Businesses use video analytics if they want to know more about who is visiting their store or premises, and what those people are doing when they get there. Facial recognition can be used to help maintain security, but it also can be used to find out more about a business’ customers.
Because video data is dynamic, not static like image data, you can also use it to monitor your customer’s behavior and learn more about how they react to offers, etc. For example, you can collect data from different closed-circuit TV cameras in a retail environment and analyze the footage to see how your customers behave and how they move through the store. This data can help you create and improve your business strategy.
According to data-informed.com, video analytics are being used in the fields of law enforcment and security.

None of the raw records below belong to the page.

(* ===== verification/HotspotConf.v ===== *)
(** * The access point's configuration (internal/hotspot)

    apconfig.go, dnsmasq.go, hostapd.go, radio.go, plan.go and leases.go: what is
    checked before a daemon is configured, the two files that are written, and
    the lease file that is read. An error is its text, because privsvc decides on
    it. The texts of the files are lists of lines, joined as the source writes
    them. *)

From S2P Require Import Prelude GoStrings Netip Text Facts Parse.

Local Open Scope Z_scope.

(** ** apconfig.go *)

(** [type Band string] *)
Definition Band2GHz : string := "2.4GHz".
Definition Band5GHz : string := "5GHz".

Definition MinPassphraseLen : Z := 8.
Definition MaxPassphraseLen : Z := 63.
Definition MaxSSIDLen : Z := 32.

Definition bannedPassphrases : list string :=
  ["securepass123"; "password"; "password123"; "12345678"; "123456789"; "changeme"; "caspian"; "hotspot";
   "raspberry"; "admin"].

Definition passphraseAlphabet : string := "abcdefghijkmnpqrstuvwxyz23456789".
Definition GeneratedPassphraseLen : nat := 20.

Record APConfig := MkAP {
  ap_Interface : string;
  ap_Uplink : string;
  ap_SSID : string;
  Passphrase : string;
  CountryCode : string;
  ap_Channel : Z;
  ap_Band : string;
  ControlDir : string
}.

Definition len (s : string) : Z := Z.of_nat (String.length s).
Definition code (c : ascii) : Z := Z.of_nat (nat_of_ascii c).

Definition err_if (b : bool) (msg : string) (k : res string unit) : res string unit :=
  if b then Err msg else k.

Definition noControlChars (what v : string) : res string unit :=
  if existsb (λ c, (code c <? 0x20) || (code c =? 0x7f)) (to_l v)
  then Err ("hotspot: " ++ what ++ " contains a control character and cannot be written to a configuration file")%string
  else Ok tt.

Definition token_char (c : ascii) : bool :=
  let b := code c in
  ((97 <=? b) && (b <=? 122)) || ((65 <=? b) && (b <=? 90)) || ((48 <=? b) && (b <=? 57))
  || (b =? 46) || (b =? 95) || (b =? 45).

Definition validConfigToken (what v : string) : res string unit :=
  err_if (v =? "")%string ("hotspot: no " ++ what ++ " was given")%string
  (err_if (64 <? len v) ("hotspot: " ++ what ++ " " ++ Quote v ++ " is too long")%string
  (err_if (negb (forallb token_char (to_l v)))
    ("hotspot: " ++ what ++ " " ++ Quote v ++ " contains a character that is not allowed")%string
  (Ok tt))).

Definition validServiceAccount (what v : string) : res string unit :=
  let? _ := validConfigToken what v in
  err_if (32 <? len v) ("hotspot: " ++ what ++ " " ++ Quote v ++ " is longer than a user name can be")%string
  (err_if (HasPrefix v "-") ("hotspot: " ++ what ++ " " ++ Quote v ++ " cannot begin with a hyphen")%string
  (Ok tt)).

Definition validAbsPath (what p : string) : res string unit :=
  err_if (p =? "")%string ("hotspot: no " ++ what ++ " was given")%string
  (err_if (negb (HasPrefix p "/")) ("hotspot: " ++ what ++ " " ++ Quote p ++ " must be an absolute path")%string
  (noControlChars what p)).

Definition channels5GHz : list Z := [36; 40; 44; 48; 149; 153; 157; 161; 165].

(** [%v] of a slice of integers *)
Definition ints_String (l : list Z) : string := ("[" ++ Join (Itoa <$> l) " " ++ "]")%string.

Definition validChannel (band : string) (ch : Z) : res string unit :=
  if (band =? Band2GHz)%string then
    err_if ((ch <? 1) || (13 <? ch)) ("hotspot: channel " ++ Itoa ch ++ " is not a 2.4 GHz channel (1 to 13)")%string (Ok tt)
  else if (band =? Band5GHz)%string then
    if existsb (Z.eqb ch) channels5GHz then Ok tt
    else Err ("hotspot: channel " ++ Itoa ch ++ " is not one this program will use on 5 GHz " ++
              ints_String channels5GHz ++
              " (radar-detection channels are excluded because they delay or interrupt the hotspot)")%string
  else Err ("hotspot: unknown radio band " ++ Quote band)%string.

Definition upper_letter (c : ascii) : bool := (65 <=? code c) && (code c <=? 90).

Definition validCountryCode (cc : string) : res string unit :=
  err_if (cc =? "")%string
    "hotspot: no country was set, and the hotspot cannot legally pick a channel without one"
  (err_if (negb (len cc =? 2)) ("hotspot: country " ++ Quote cc ++ " is not a two-letter country code")%string
  (err_if (negb (forallb upper_letter (to_l cc)))
    ("hotspot: country " ++ Quote cc ++ " must be two capital letters, for example GB")%string
  (Ok tt))).

Definition slicesContainsFold (l : list string) (v : string) : bool :=
  existsb (λ s, (s =? ToLower v)%string) l.

Definition ValidatePassphrase (p : string) : res string unit :=
  err_if (p =? "")%string "hotspot: no hotspot password was set"
  (err_if (len p <? MinPassphraseLen)
    ("hotspot: the hotspot password is " ++ Itoa (len p) ++ " characters and WPA2 needs at least " ++ Itoa MinPassphraseLen)%string
  (err_if (MaxPassphraseLen <? len p)
    ("hotspot: the hotspot password is " ++ Itoa (len p) ++ " characters and the maximum is " ++ Itoa MaxPassphraseLen)%string
  (err_if (existsb (λ c, (code c <? 0x20) || (0x7e <? code c)) (to_l p))
    "hotspot: the hotspot password may only contain ordinary keyboard characters"
  (err_if (slicesContainsFold bannedPassphrases p)
    ("hotspot: that hotspot password is a well-known default and cannot be used; " ++
     "leave it blank and a strong one will be made for you")%string
  (Ok tt))))).
(* ===== verification/Supervisor.v ===== *)
(** * The access point's supervisor (internal/hotspot)

    supervisor.go with the System interface of system.go, the rfkill half of
    radio.go and the failure sentences of status.go. The supervisor's own memory is
    the radios it switched on; everything it asks of the machine is recorded, as
    the test double of recorder.go does. *)

From S2P Require Import Prelude GoStrings StateError Netip Text Facts Parse HotspotConf.

Local Open Scope Z_scope.
Local Open Scope svc_scope.

(** ** system.go *)

Inductive Signal := SignalTerm | SignalKill.

Record SResult := MkSResult { r_ExitCode : Z; r_Stdout : string; r_Stderr : string }.

Inductive read_error := NotExist | ReadFailed (msg : string).

Class System (K : Type) := {
  SysRun : string → list string → K → res string SResult * K;
  WriteFile : string → string → Z → K → option string * K;
  ReadFile : string → K → res read_error string * K;
  Remove : string → K → option string * K;
  ProcessAlive : Z → K → res string bool * K;
  SignalProcess : Z → Signal → K → option string * K;
  SysSleep : Z → K → option string * K;
  SysNow : K → Z
}.

Record Paths := MkPaths {
  HostapdBinary : string;
  HostapdCLIBinary : string;
  DnsmasqBinary : string;
  RfkillBinary : string;
  PgrepBinary : string;
  pHostapdConf : string;
  pDnsmasqConf : string;
  HostapdPID : string;
  DnsmasqPID : string;
  pControlDir : string;
  pLeaseFile : string
}.
Lemma within_run name args : call_ok docs ifaces (CRun name args) → within (run name args).
Proof. apply within_ask. Qed.

Lemma within_unblocked l : within (set_unblocked l).
Proof. intros s. exists []. by rewrite app_nil_r. Qed.

Local Hint Resolve within_ask within_must within_run within_unblocked : keeps.
Local Hint Constructors call_ok : keeps.
Local Hint Extern 2 (_ ∈ _) => set_solver : keeps.

Lemma within_live path :
  path ∈ [pHostapdConf paths; pDnsmasqConf paths; HostapdPID paths; DnsmasqPID paths; pLeaseFile paths] →
  within (livePID path).
Proof.
  intros Hp. unfold livePID. apply keeps_bind; [apply _|apply within_ask; by constructor|]. intros [b|[|msg]]; try (by repeat keeps_step).
  destruct (Atoi (TrimSpace b)) as [pid|]; [|by repeat keeps_step]. destruct (pid <=? 0) eqn:E; [by repeat keeps_step|].
  breflect. repeat keeps_step.
Qed.

Lemma within_wait n pid : 0 < pid → within (wait_gone n pid).
Proof. intros Hp. unfold wait_gone. induction n as [|n IH]; simpl; unfold alive; repeat keeps_step. Qed.

Lemma within_terminate pid : 0 < pid → within (terminate pid).
Proof. intros Hp. unfold terminate. apply keeps_bind; [apply _|auto with keeps|]. intros _. by apply within_wait. Qed.

Lemma within_strays kind : within (stopStrays paths (conf_of paths kind)).
Proof.
  unfold stopStrays. destruct (_ =? _)%string; [by repeat keeps_step|].
  apply keeps_bind; [apply _|auto with keeps|]. intros [r|msg]; [|by repeat keeps_step].
  destruct (negb _); [by repeat keeps_step|].
  assert (Forall (λ pid, 0 < pid) (concat (stray_pid <$> Fields (r_Stdout r)))) as Hp.
  { apply Forall_concat, Forall_fmap, Forall_forall. intros w _. unfold stray_pid. simpl.
    destruct (Atoi w) as [pid|]; [|constructor]. destruct (pid <=? 1) eqn:E; breflect; repeat constructor. lia. }
  induction Hp as [|pid l Hp _ IH]; simpl; [by repeat keeps_step|]. apply keeps_bind; [apply _|by apply within_terminate|auto].
Qed.

Lemma pid_listed kind :
  pid_of paths kind ∈ [pHostapdConf paths; pDnsmasqConf paths; HostapdPID paths; DnsmasqPID paths; pLeaseFile paths].
Proof. destruct kind; set_solver. Qed.

Lemma within_room kind pid : within (make_room paths kind pid).
Proof.
  unfold make_room. destruct (0 <? pid) eqn:E; breflect.
  - apply keeps_bind; [apply _|by apply within_terminate|]. intros _. auto with keeps.
  - apply keeps_bind; [apply _|auto with keeps|]. intros _. apply within_strays.
Qed.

For example, proper video analytics could help develop leads and even predict vulnerabilities in airports, stadiums, and other crowd-gathering points. Airports in Asia already are testing video analytics that allow them to monitor lines and congestion and deploy employees in order to redirect passengers to areas with shorter lines.
Recently, MIT released a report on a new algorithm they created in which the computer can predict human actions and interactions from what the people are doing in the seconds before. The current algorithm was shown 600 hours of YouTube videos and asked to predict whether the actors’ next action would be a handshake, a hug, a high-five or a kiss. The potential for this type of technology is vast. Perhaps computers could eventually be taught to predict when someone in a crowd will be injured, or even when a crime is about to take place.
In addition, these kinds of video analytics will be necessary for robots that will interact with humans. We humans do a lot of predicting in our everyday lives, and robots will need to predict and react similarly if they want to interact with us seamlessly.
Video analytics can also assist decision making in complex, highly fluid situations such as aviation, air traffic control, ship navigation, power plant operation, and emergency services. Using technology and video footage to alert personnel to changes or anomalies can help to save lives and prevent crime.
This type of analytics, where the collection and review of the data can all happen without a person’s permission, is a gray area in current law. But there will come a time when it won’t be. Companies shouldn’t be afraid of diving into video analytics, but should do so with a mindset to deliver best practices, treat all data with respect and privacy, and ensure that if they are using customers’ video data, they are making sure the outcome is ethical and adds value to the customer, not just the business.